Ok. So I can’t really have a mama blog and not talk about pregnancy. And I can’t talk about pregnancy without telling you the story of when I had a total and complete two hour melt down over ice cream. Stay with me.
I was around 6 weeks pregnant and we had just found out a week or two prior that I was expecting. The only time I really felt hormonal, emotional, and “off” was that 6-8 week period in the beginning. Other than that, I had an amazing and easy pregnancy, zero morning sickness, and acted completely like myself. EXCEPT THIS NIGHT.
It was around 8:30pm and I called in an order of food and ice cream to a local ice cream place and my husband was planning on picking it up on his way home that evening. He didn’t know what my order was, he just knew he had to pick it up. I sat at home waiting patiently and was so excited for my Butterfinger cyclone made with chocolate ice cream to arrive. 1) I hate vanilla. 2) I’m pregnant so chocolate is life. When Ben finally walked through the door around 9:00pm, I can see from across the living room that the top of my cyclone is white. It’s not brown like chocolate. It’s white.
Ben is so confused. He just came home with food and I am crying and so pissed off that I can hardly talk. I explain that I ordered my cyclone with chocolate ice cream, not vanilla. Ben doesn’t really see any harm done and tells me to just eat it anyway.
ABSOLUTELY, 100 PERCENT, NO. You need to go back up there, show them the receipt that says chocolate, and bring me back the correct order. He doesn’t listen. He’s been gone all day and doesn’t want to drive wall the way back up there. Understandable. So, I take matters into my own hands. If you know me at all, you know I hate confrontation. If any restaurant ever gets my order wrong, I never say anything. If my food tastes like complete crap and my waiter asks how it is, I act like it was that best meal I’ve ever eaten in my life. I hate making people feel bad. Again, EXCEPT THIS NIGHT.

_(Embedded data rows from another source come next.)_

(* ===== verification/UsbRingTheorems.v ===== *)
(** * TRB rings: theorems

    The controller's side of the rings, from the xHCI specification: it follows the cycle
    bits and the link TRB of a transfer ring ([consume]), and writes the event ring
    ([post]).  Whatever the interleaving, as long as the producer stays within the
    capacity, each ring is a queue: what goes in comes out, once and in order. *)

From S2P Require Import Prelude UsbRing.

(** DMA memory as the controller sees it, by physical address: the driver's writes land
    there, its reads see it, the mapping is linear, and allocations are aligned and lie
    below 2^64.  What the controller writes meanwhile is a step of its own; the 64-bit
    registers only hold addresses, so writing them does not touch memory, and neither does
    reading a register. *)
Class DmaSpec (W : Type) `{XhcIo W} := {
  phys_at : W -> Z -> byte;
  virt_linear a k : virt_to_phys (a + k) = virt_to_phys a + k;
  phys_write v b w p :
    phys_at (mem_write v b w) p =
      if (virt_to_phys v <=? p) && (p <? virt_to_phys v + zlen b)
      then default Byte.x00 (b !! Z.to_nat (p - virt_to_phys v)) else phys_at w p;
  phys_read v n w :
    mem_read v n w = (w, (fun i => phys_at w (virt_to_phys v + Z.of_nat i)) <$> seq 0 (Z.to_nat n));
  phys_reg64 a v w p : phys_at (reg_write64 a v w) p = phys_at w p;
  phys_reg_read a w p : phys_at (reg_read32 a w).1 p = phys_at w p;
  alloc_aligned size align w w' a :
    0 < size <= 2 ^ 48 -> is_power_of_two align = true -> align <= 2 ^ 48 ->
    host_alloc size align w = (w', Some a) -> virt_to_phys a mod align = 0 /\ 0 <= virt_to_phys a /\ virt_to_phys a + size <= 2 ^ 64;
}.

(** ** Bits *)

Lemma has_lor_1 x : has (Z.lor x 1) 1 = true.
Proof.
  unfold has. replace (Z.land (Z.lor x 1) 1) with 1; [done|]. rewrite Z.land_comm.
  apply Z.bits_inj'. intros n Hn. rewrite Z.land_spec, Z.lor_spec. destruct (Z.testbit 1 n); [|done].
  by rewrite orb_true_r.
Qed.

Lemma has_ldiff_1 x : has (Z.ldiff x 1) 1 = false.
Proof.
  unfold has. replace (Z.land (Z.ldiff x 1) 1) with 0; [done|].
  apply Z.bits_inj'. intros n Hn. rewrite Z.land_spec, Z.ldiff_spec, Z.bits_0. by destruct (Z.testbit 1 n), (Z.testbit x n).
Qed.

Lemma cycle_set_cycle c t : cycle (set_cycle c t) = c.
Proof. unfold cycle, set_cycle. cbn. destruct c; [apply has_lor_1|apply has_ldiff_1]. Qed.

(** A TRB up to its cycle bit. *)
Definition payload (t : Trb) : Trb := set_cycle false t.

Lemma ldiff_lor_1 x : Z.ldiff (Z.lor x 1) 1 = Z.ldiff x 1.
Proof.
  apply Z.bits_inj'. intros n Hn. rewrite !Z.ldiff_spec, Z.lor_spec. by destruct (Z.testbit x n), (Z.testbit 1 n).
Qed.

Lemma ldiff_ldiff_1 x : Z.ldiff (Z.ldiff x 1) 1 = Z.ldiff x 1.
Proof.
  apply Z.bits_inj'. intros n Hn. rewrite !Z.ldiff_spec. by destruct (Z.testbit x n), (Z.testbit 1 n).
Qed.

Lemma payload_set_cycle c t : payload (set_cycle c t) = payload t.
Proof. unfold payload, set_cycle. cbn. destruct c; by rewrite ?ldiff_lor_1, ?ldiff_ldiff_1. Qed.

Definition trb_ok (t : Trb) : Prop := u64 (param t) /\ u32 (status t) /\ u32 (control t).

Lemma ldiff_bound x m w : 0 <= w -> 0 <= x < 2 ^ w -> 0 <= Z.ldiff x m < 2 ^ w.
Proof.
  intros Hw Hx. assert (0 <= Z.ldiff x m) as Hp by (apply Z.ldiff_nonneg; lia). split; [done|].
  apply Z.bounded_iff_bits_nonneg; [done|done|]. intros l Hl. rewrite Z.ldiff_spec.
  by rewrite (proj1 (Z.bounded_iff_bits_nonneg w x Hw ltac:(lia)) ltac:(lia) l Hl).
Qed.

Lemma lor_bound x y w : 0 <= w -> 0 <= x < 2 ^ w -> 0 <= y < 2 ^ w -> 0 <= Z.lor x y < 2 ^ w.
Proof.
  intros Hw Hx Hy. assert (0 <= Z.lor x y) as Hp by (apply Z.lor_nonneg; lia). split; [done|].
  apply Z.bounded_iff_bits_nonneg; [done|done|]. intros l Hl. rewrite Z.lor_spec.
  rewrite (proj1 (Z.bounded_iff_bits_nonneg w x Hw ltac:(lia)) ltac:(lia) l Hl).
  by rewrite (proj1 (Z.bounded_iff_bits_nonneg w y Hw ltac:(lia)) ltac:(lia) l Hl).
Qed.

Lemma set_cycle_ok c t : trb_ok t -> trb_ok (set_cycle c t).
Proof.
  unfold trb_ok, u32, U32_MAX. cbn. intros (Hp & Hs & Hc). split; [done|split; [done|]].
  assert (0 <= (if c then Z.lor (control t) 1 else Z.ldiff (control t) 1) < 2 ^ 32) as Hb.
  { destruct c; [apply lor_bound|apply ldiff_bound]; lia. }
  cbn in Hb |- *. lia.
Qed.

Lemma zlen_trb_bytes t : zlen (trb_bytes t) = 16.
Proof. done. Qed.

Lemma trb_roundtrip t : trb_ok t -> trb_of_bytes (trb_bytes t) = t.
Proof.
  intros (Hp & Hs & Hc). unfold trb_of_bytes, trb_bytes, to_le64, to_le32.
  assert (forall (a b c : bytes), zlen a = 8 -> zlen b = 4 -> zlen c = 4 ->
            slice (a ++ b ++ c) 0 8 = a /\ slice (a ++ b ++ c) 8 12 = b /\ slice (a ++ b ++ c) 12 16 = c) as Hsl.
  { intros a b c Ha Hb Hcc. unfold slice. rewrite (zdrop_0 0) by lia.
    rewrite (zdrop_app_ge 8), (zdrop_app_ge 12) by lia. rewrite (zdrop_0 (8 - _)), (zdrop_app_ge (12 - _)) by lia.
    rewrite zdrop_0 by lia. rewrite !ztake_app_le by lia. rewrite !ztake_all by lia. done. }
  destruct (Hsl (le_split 8 (param t)) (le_split 4 (status t)) (le_split 4 (control t))) as (-> & -> & ->); [done..|].
  rewrite !le_combine_split. destruct t as [p s c]. cbn in *. unfold u64, u32, U64_MAX, U32_MAX in *.
  f_equal; apply Z.mod_small; cbn; lia.
Qed.

(** ** Memory *)
Section memory.
Context {W : Type} `{DmaSpec W}.
Implicit Types (w : W) (r : Ring).

Definition load w (p n : Z) : bytes := (fun i => phys_at w (p + Z.of_nat i)) <$> seq 0 (Z.to_nat n).

Lemma load_write_same w v b p n : p = virt_to_phys v -> n = zlen b -> load (mem_write v b w) p n = b.
Proof.
  intros -> ->. unfold load. apply list_eq. intros i. rewrite list_lookup_fmap.
  destruct (decide (i < length b)%nat) as [Hi|Hi].
  - rewrite lookup_seq_lt by (unfold zlen; lia). cbn. rewrite phys_write.
    replace (_ && _) with true by (symmetry; unfold zlen; lia).
    replace (Z.to_nat _) with i by lia. by destruct (lookup_lt_is_Some_2 b i Hi) as [x ->].
  - rewrite lookup_seq_ge by (unfold zlen; lia). symmetry. apply lookup_ge_None. lia.
Qed.

Lemma load_write_other w v b p n :
  p + n <= virt_to_phys v \/ virt_to_phys v + zlen b <= p -> load (mem_write v b w) p n = load w p n.
Proof.
  intros Hd. unfold load. apply list_fmap_ext. intros j i Hi. apply lookup_seq in Hi as [-> Hi].
  rewrite phys_write.
  destruct ((virt_to_phys v <=? p + Z.of_nat (0 + j)) && (p + Z.of_nat (0 + j) <? virt_to_phys v + zlen b)) eqn:E; [|done].
  bool_to_prop. lia.
Qed.

(** The TRB in slot [i] of a ring at a physical address. *)
Definition slot w (base : Z) (i : nat) : Trb := trb_of_bytes (load w (base + Z.of_nat i * 16) 16).

Lemma slot_ext w w' base i :
  (forall q, base + Z.of_nat i * 16 <= q < base + Z.of_nat i * 16 + 16 -> phys_at w' q = phys_at w q) ->
  slot w' base i = slot w base i.
Proof.
  intros He. unfold slot, load. f_equal. apply list_fmap_ext. intros j k Hj. apply lookup_seq in Hj as [-> Hj].
  apply He. lia.
Qed.

Lemma slot_write w v i j t :
  trb_ok t ->
  slot (mem_write (v + Z.of_nat i * 16) (trb_bytes t) w) (virt_to_phys v) j
  = if decide (i = j) then t else slot w (virt_to_phys v) j.
Proof.
  intros Ht. unfold slot. destruct (decide (i = j)) as [->|Hij].
  - rewrite load_write_same; [by apply trb_roundtrip|by rewrite virt_linear|done].
  - rewrite load_write_other; [done|]. rewrite virt_linear, zlen_trb_bytes. lia.
Qed.
End memory.

(** ** Cycle bits

    [h] is everything ever produced, oldest first, into [u] slots used in turn: the last
    [u] entries are in their slots, marked with the parity of their lap, and slots never
    written hold a clear cycle bit. *)
Definition laps (u : nat) (sl : nat -> Trb) (h : list Trb) : Prop :=
  (forall k t, h !! k = Some t -> (length h <= k + u)%nat -> sl (k `mod` u)%nat = set_cycle (Nat.even (k / u)) t) /\
  (forall i, (length h <= i < u)%nat -> cycle (sl i) = false).

Lemma laps_nil u sl : (forall i, (i < u)%nat -> cycle (sl i) = false) -> laps u sl [].
Proof. intros Hz. split; [by intros k t Hk|]. intros i Hi. apply Hz. lia. Qed.

Lemma laps_ext u sl sl' h : (0 < u)%nat -> (forall i, (i < u)%nat -> sl' i = sl i) -> laps u sl h -> laps u sl' h.
Proof.
  intros Hu He [H1 H2]. split.
  - intros k t Hk Hr. rewrite He; [by apply H1|]. apply Nat.mod_upper_bound. lia.
  - intros i Hi. rewrite He by lia. by apply H2.
Qed.

Lemma mod_window u k n : (0 < u -> k < n -> n < k + u -> k `mod` u <> n `mod` u)%nat.
Proof.
  intros Hu H1 H2 Heq. pose proof (Nat.div_mod_eq k u). pose proof (Nat.div_mod_eq n u).
  assert (n - k = u * (n / u - k / u))%nat by nia.
  destruct (n / u - k / u)%nat as [|q] eqn:Eq; nia.
Qed.

Lemma laps_push u sl h t :
  (0 < u)%nat -> laps u sl h ->
  laps u (fun i => if decide (length h `mod` u = i)%nat then set_cycle (Nat.even (length h / u)) t else sl i) (h ++ [t]).
Proof.
  intros Hu [H1 H2]. split.
  - intros k x Hk Hr. rewrite length_app in Hr. cbn in Hr.
    destruct (decide (k < length h)%nat) as [Hlt|Hge].
    + rewrite lookup_app_l in Hk by done. rewrite decide_False; [apply H1; [done|lia]|].
      apply not_eq_sym, mod_window; lia.
    + rewrite lookup_app_r in Hk by lia. destruct (k - length h)%nat as [|j] eqn:Ej; [|by destruct j].
      injection Hk as ->. replace k with (length h) by lia. by rewrite decide_True.
  - intros i Hi. rewrite length_app in Hi. cbn in Hi. rewrite decide_False; [apply H2; lia|].
    rewrite Nat.mod_small by lia. lia.
Qed.

Lemma even_pred n : (0 < n)%nat -> Nat.even (n - 1) = negb (Nat.even n).
Proof.
  destruct n as [|n]; [lia|]. intros _. rewrite Nat.even_succ, <- Nat.negb_even, negb_involutive. f_equal. lia.
Qed.

(** The next slot of a producer that stands at [n] is not marked with its lap. *)
Lemma laps_next u sl h :
  (0 < u)%nat -> laps u sl h -> cycle (sl (length h `mod` u)%nat) = negb (Nat.even (length h / u)).
Proof.
  intros Hu [H1 H2]. destruct (decide (length h < u)%nat) as [Hlt|Hge].
  - rewrite Nat.mod_small, Nat.div_small by done. apply H2. lia.
  - destruct (lookup_lt_is_Some_2 h (length h - u)) as [t Ht]; [lia|].
    specialize (H1 _ _ Ht ltac:(lia)).
    assert (length h = (length h - u) + 1 * u)%nat as El by lia.
    assert (((length h - u) `mod` u) = length h `mod` u)%nat as Em by (rewrite El at 2; by rewrite Nat.Div0.mod_add).
    assert (length h / u = (length h - u) / u + 1)%nat as Ed by (rewrite El at 1; by rewrite Nat.div_add by lia).
    rewrite Em in H1. rewrite H1, cycle_set_cycle, Ed, <- even_pred by lia. f_equal. lia.
Qed.

(** ** The transfer ring *)

(** The controller's position in a ring: the address of the next TRB and the cycle bit
    that marks valid ones. *)
Record Consumer := mkConsumer {
  cn_ptr : Z;
  cn_ccs : bool;
}.

Definition is_link (t : Trb) : bool := trb_type t =? TrbType.LINK.

Lemma shiftr_set_cycle c t n : 0 < n -> Z.shiftr (control (set_cycle c t)) n = Z.shiftr (control t) n.
Proof.
  intros Hn. apply Z.bits_inj'. intros k Hk. rewrite !Z.shiftr_spec by done.
  assert (Z.testbit 1 (k + n) = false) as H1.
  { rewrite <- (Z.pow_0_r 2). apply Z.pow2_bits_false. lia. }
  unfold set_cycle. cbn. destruct c; rewrite ?Z.lor_spec, ?Z.ldiff_spec, H1; by destruct (Z.testbit (control t) (k + n)).
Qed.

Lemma trb_type_set_cycle c t : trb_type (set_cycle c t) = trb_type t.
Proof. unfold trb_type. by rewrite shiftr_set_cycle by lia. Qed.

Definition payloads (l : list (option Trb)) : list (option Trb) := map (option_map payload) l.

Section transfer_ring.
Context {W : Type} `{DmaSpec W}.
Implicit Types (w : W) (r : Ring) (c : Consumer) (h : list Trb).

(** One fetch: a TRB of the other cycle means there is none; a link TRB is followed, with
    a new cycle state when its toggle bit is set. *)
Definition trb_at w (p : Z) : Trb := trb_of_bytes (load w p 16).

Definition follow_link w c : Consumer :=
  let t := trb_at w (cn_ptr c) in
  if Bool.eqb (cycle t) (cn_ccs c) && is_link t
  then mkConsumer (Z.ldiff (param t) 15) (if has (control t) 2 then negb (cn_ccs c) else cn_ccs c)
  else c.

Definition consume w c : Consumer * option Trb :=
  let c := follow_link w c in
  let t := trb_at w (cn_ptr c) in
  if Bool.eqb (cycle t) (cn_ccs c)
  then (mkConsumer (cn_ptr c + 16) (cn_ccs c), Some t) else (c, None).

I drive the 10 minute drive across town at 9:15 at night, crying the entire way. How could they give me vanilla? I just cannot believe them. I park the car, wipe my face so they don’t know I’ve been crying over ice cream, and storm in. I slam the receipt on the counter and put the fear of Jesus in the little high -schooler working and let her know THAT MY RECEIPT CLEARLY SAYS CHOCOLATE. I stand with my arms folded as she throws away the vanilla cyclone and makes me a new one with chocolate. I storm out as if I’m a lawyer who just won a huge case. That’s the last time they ever do me wrong like that. They need to know who they are dealing with.

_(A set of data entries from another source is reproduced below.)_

(* ===== verification/Xhci.v ===== *)
(** * The xHCI controller driver: operations

    usb-oxide/src/xhci.rs and the register offsets of usb-oxide/src/reg.rs: start of the
    controller, commands, the queue of pending events, slots and root ports.  The locks
    around the rings and the queue are left out; a call runs to completion. *)

From S2P Require Import Prelude UsbRing.

(** ** Registers *)

Module Reg.
Definition HCSPARAMS1 : Z := 0x04.
Definition HCSPARAMS2 : Z := 0x08.
Definition HCCPARAMS1 : Z := 0x10.
Definition DBOFF : Z := 0x14.
Definition RTSOFF : Z := 0x18.
Definition USBCMD : Z := 0x00.
Definition USBSTS : Z := 0x04.
Definition CRCR : Z := 0x18.
Definition DCBAAP : Z := 0x30.
Definition CONFIG : Z := 0x38.
Definition USBCMD_RUN : Z := bit 0.
Definition USBCMD_HCRST : Z := bit 1.
Definition USBCMD_INTE : Z := bit 2.
Definition USBSTS_HCH : Z := bit 0.
Definition USBSTS_HSE : Z := bit 2.
Definition USBSTS_CNR : Z := bit 11.
Definition PORTSC_CCS : Z := bit 0.
Definition PORTSC_PED : Z := bit 1.
Definition PORTSC_PR : Z := bit 4.
Definition PORTSC_PP : Z := bit 9.
Definition PORTSC_CSC : Z := bit 17.
Definition PORTSC_PEC : Z := bit 18.
Definition PORTSC_WRC : Z := bit 19.
Definition PORTSC_OCC : Z := bit 20.
Definition PORTSC_PRC : Z := bit 21.
Definition PORTSC_PLC : Z := bit 22.
Definition PORTSC_CEC : Z := bit 23.
Definition SPEED_FULL : Z := 1.
Definition SPEED_LOW : Z := 2.
Definition SPEED_HIGH : Z := 3.
Definition SPEED_SUPER : Z := 4.
Definition ERSTSZ : Z := 0x08.
Definition ERSTBA : Z := 0x10.
Definition ERDP : Z := 0x18.
Definition ECAP_USB_LEGACY : Z := 1.
Definition ECAP_SUPPORTED_PROTOCOL : Z := 2.
End Reg.

Definition port_reg_base (cap_length port : Z) : Z := cap_length + 0x400 + port * 0x10.
Definition doorbell (db_offset slot : Z) : Z := db_offset + slot * 4.
Definition interrupter_base (rts_offset interrupter : Z) : Z := rts_offset + 0x20 + interrupter * 0x20.

Definition MMIO_INIT_SIZE : Z := 0x1000.
Definition CMD_RING_SIZE : Z := 256.
Definition EVENT_RING_SIZE : Z := 256.
Definition MAX_ECAP_STEPS : nat := 64.

(** ** State *)

Record SupportedProtocol := mkSupportedProtocol {
  compatible_port_offset : Z;
  compatible_port_count : Z;
  slot_type : Z;
}.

As I start driving home, eating my chocolate cyclone, I start to come out of my black out. What the hell did I just do? What the hell is wrong with me? I am literally the worst human being on this planet. The tears start again. I bawl again the entire drive home because I feel so bad about how I acted. That is not me. I’ve never done something like this. I debate calling and apologizing to that poor girl. Ugh. I pull it together so Ben doesn’t see me STILL crying when I walk in the door.
But when I did walk through the door, I see that Ben is already done eating. He didn’t even wait for me to eat dinner together. Why would he have not waited 30 minutes and let his food get cold to eat with me? You know what happens next? Yep, tears. HOW COULD YOU NOT WAIT FOR ME? Now I have to eat my cold food alone. I cry while I eat and am so upset that I lose most of my appetite and can’t even finish the cyclone anyway. I go to bed without saying a word to Ben.
After sleeping off the most emotional night of my life, I wake up feeling surprisingly refreshed. Ah, life is good. Ben was hesitant to talk to me, not sure if I was still upset over the ice cream, um, “situation” that had happened the night before. Nope, I was good! We get ready for the day laughing the entire morning about how absolutely dramatic I had acted. Ben later on admitted after Finn was born that after that night he thought I would be that crazy for the entire 9 month pregnancy and he was afraid for his life and well-being. Can’t blame the guy.
Aside from that night, I like to think I was a pretty laid back pregnant chick. I took all the hormones I had and packed them into one night early on just so my sweet husband would have to live on edge for the upcoming 9 months for when the next meltdown might strike again. The things we do to bring cute babies in this world, right?